ACTIVITY>
Copy out, unchanged, every line from the start of the records to the line that contains "result type. *)", and stop there.

(Data items)
%%
(** * carbon-conversion-lib: deterministic CO2e conversion and factor resolution

    A shallow embedding of the TypeScript sources
      - src/util/math.ts    (roundStable, safeMultiply, safeAdd, safeSum, clamp, ...)
      - src/util/units.ts   (normalizeToKWh, the conversion factors, ...)
      - src/util/hash.ts    (stableStringify, stableEqual, createDigest, ...)
      - src/methods/grid.ts (toCO2eKg, totalCO2eTonnes, ...)
      - src/methods/avoided.ts (avoidedEmissions, totalAvoidedEmissions, ...)
      - src/factors/index.ts (resolveFactor, listFactors, getLatestFactor, ...)
      - src/schema.ts       (the pattern of the dates)
    and the properties stated about them.

    JavaScript numbers are IEEE-754 binary64 values: they are modelled by
    Rocq's primitive floats, whose operations are specified against
    [SpecFloat].  Exceptions are modelled by a result type. *)

From Stdlib Require Import ZArith Bool List String Ascii Lia Permutation Sorted.
From Stdlib Require Import Floats.
Import ListNotations.

#[local] Set Warnings "-inexact-float,-register-all".
#[local] Open Scope Z_scope.

(* ===================================================================== *)
(** * The host language                                                    *)
(* ===================================================================== *)

(** ** Exceptions

    [throw new E(...)] aborts the computation; a function that may throw
    returns a [result]. *)

(** The error values the library throws.  [Error msg] is a plain
    [new Error(msg)]; the other three are the library's own classes
    (src/types/index.ts). *)
Inductive error : Type :=
| Error (message : string)
| UnknownRegionError (region : string)
| NoFactorForDateError (region date : string)
| InvalidUnitError (unit : string).

Inductive result (A : Type) : Type :=
| Ok (a : A)
| Throw (e : error).
Arguments Ok {A} a.
Arguments Throw {A} e.

Definition bind {A B : Type} (r : result A) (k : A -> result B) : result B :=
  match r with
  | Ok a => k a
  | Throw e => Throw e
  end.

Notation "'let*' x ':=' r 'in' k" := (bind r (fun x => k))
  (at level 10, x name, r at level 100, k at level 200).
(** * Single-field query resolution (graphql/resolve/query.go)

    A shallow embedding of the two resolvers of [query.go]: the store-backed
    [queryResolver] (rewrite, execute, complete) and the HTTP-backed
    [httpResolver] (derive a request from the field, issue it, read the body,
    complete).

    Go values are modelled as follows.
    - A Go [error] is [option error]; [None] is the nil error.
    - A [[]byte] is [option (list byte)]; [None] is the nil slice.
    - A pointer ([*gql.GraphQuery], [*Resolved]) is an [option].
    - A Go result pair [(v, err)] of the package's own interfaces is a pair:
      both components are whatever the collaborator returned.
    - The collaborators (rewriter, executor, completer, HTTP client, body
      reader) are external and may be stateful: their behaviour is a function
      of an abstract [World] that returns the result and the next world.
    - A collaborator returns: it is a total function to Go's result pair.  A
      Go panic is outside the model (query.go has no recover).
    - Every call the resolvers make to the outside is recorded, in order, in an
      event trace that the collaborators cannot touch.  Statements such as
      "the executor is never invoked" are statements about that trace.
      Tracing ([x.SpanTimer] and the deferred stop) and logging
      ([glog.Infof]) are write-only and appear as events only. *)

From Stdlib Require Import List String Ascii Bool Arith Lia.
From Stdlib.Strings Require Import Byte.
Import ListNotations.
Open Scope string_scope.

(** ** Errors *)

(** Modelled from the spec: Go's error values and [schema.GQLWrapf] (package
    [schema] is not under src/).  The spec says an error crossing a
    collaborator boundary is wrapped with a human-readable context and that
    the underlying error stays reachable as the cause.  [errorNew] is an
    error made by a collaborator, [errorWrap] the result of wrapping. *)
Inductive error : Type :=
| errorNew (text : string)
| errorWrap (cause : error) (context : string).

(** The formatting of a context string: each [%s] verb takes the next
    argument, as [fmt.Sprintf] does for string arguments. *)
Fixpoint Sprintf (format : string) (args : list string) : string :=
  match format with
  | EmptyString => EmptyString
  | String c rest =>
      match rest with
      | String c' rest' =>
          if (Ascii.eqb c "%" && Ascii.eqb c' "s")%bool
          then match args with
               | a :: args' => a ++ Sprintf rest' args'
               | [] => "%!s(MISSING)" ++ Sprintf rest' []
               end
          else String c (Sprintf rest args)
      | EmptyString => String c EmptyString
      end
  end.

(** Modelled from the spec: [schema.GQLWrapf err format args] (not under
    src/) wraps [err] with the formatted context and keeps [err] as cause. *)
Definition GQLWrapf (err : error) (format : string) (args : list string) : error :=
  errorWrap err (Sprintf format args).

(** The direct cause of an error, and the whole cause chain. *)
Definition Cause (e : error) : option error :=
  match e with
  | errorNew _ => None
  | errorWrap c _ => Some c
  end.

Fixpoint causeChain (e : error) : list error :=
  e :: match e with
       | errorNew _ => []
       | errorWrap c _ => causeChain c
       end.

(** The context label of a wrapped error; an unwrapped error has none. *)
Definition Label (e : error) : option string :=
  match e with
  | errorNew _ => None
  | errorWrap _ l => Some l
  end.

(** [contains s sub]: [sub] occurs in [s] (as [strings.Contains]). *)
Fixpoint contains (s sub : string) : bool :=
  (String.prefix sub s ||
   match s with
   | EmptyString => false
   | String _ s' => contains s' sub
   end)%bool.

(** [[]byte]: [None] is the nil slice. *)
Definition bytes : Type := option (list byte).

(** The descriptor a remote-backed field yields ([schema.HTTPResolverConfig]). *)
Record HTTPResolverConfig : Type := {
  URL : string;
  Method : string;
  Body : string
}.

(** Resolved is the outcome of resolving one field. *)
Record Resolved : Type := {
  Data : bytes;
  Err : option error
}.

(** ** What is outside query.go *)

(** The opaque types of the surrounding packages and the operations the
    resolvers use of them.  An external operation that acts on the store or
    the network is a function of the [World] that returns its result and the
    next world.
    - Package [schema]: the two accessors of a query field used here and the
      introspection of a field.
    - The Go library: [http.NewRequest] is a pure function of its arguments
      and yields a request or an error; reading and closing a response body
      act on the world; the error of [Close] is dropped by the deferred
      call. *)
Class Externals : Type := {
  Ctx : Type;          (* context.Context *)
  schema_Query : Type; (* schema.Query *)
  GraphQuery : Type;   (* gql.GraphQuery *)
  Request : Type;      (* http.Request *)
  Response : Type;     (* http.Response *)
  ReadCloser : Type;   (* io.ReadCloser, the type of resp.Body *)
  World : Type;        (* the state of everything outside: store, network *)
  ResponseName : schema_Query -> string;
  HTTPResolver : schema_Query -> HTTPResolverConfig * option error;
  Introspect : schema_Query -> World -> (bytes * option error) * World;
  http_NewRequest : string -> string -> string -> Request + error;
  resp_Body : Response -> ReadCloser;
  ioutil_ReadAll : ReadCloser -> World -> (bytes * option error) * World;
  Body_Close : ReadCloser -> World -> option error * World
}.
%%
RESPONSE AREA>
(** * carbon-conversion-lib: deterministic CO2e conversion and factor resolution

    A shallow embedding of the TypeScript sources
      - src/util/math.ts    (roundStable, safeMultiply, safeAdd, safeSum, clamp, ...)
      - src/util/units.ts   (normalizeToKWh, the conversion factors, ...)
      - src/util/hash.ts    (stableStringify, stableEqual, createDigest, ...)
      - src/methods/grid.ts (toCO2eKg, totalCO2eTonnes, ...)
      - src/methods/avoided.ts (avoidedEmissions, totalAvoidedEmissions, ...)
      - src/factors/index.ts (resolveFactor, listFactors, getLatestFactor, ...)
      - src/schema.ts       (the pattern of the dates)
    and the properties stated about them.

    JavaScript numbers are IEEE-754 binary64 values: they are modelled by
    Rocq's primitive floats, whose operations are specified against
    [SpecFloat].  Exceptions are modelled by a result type. *)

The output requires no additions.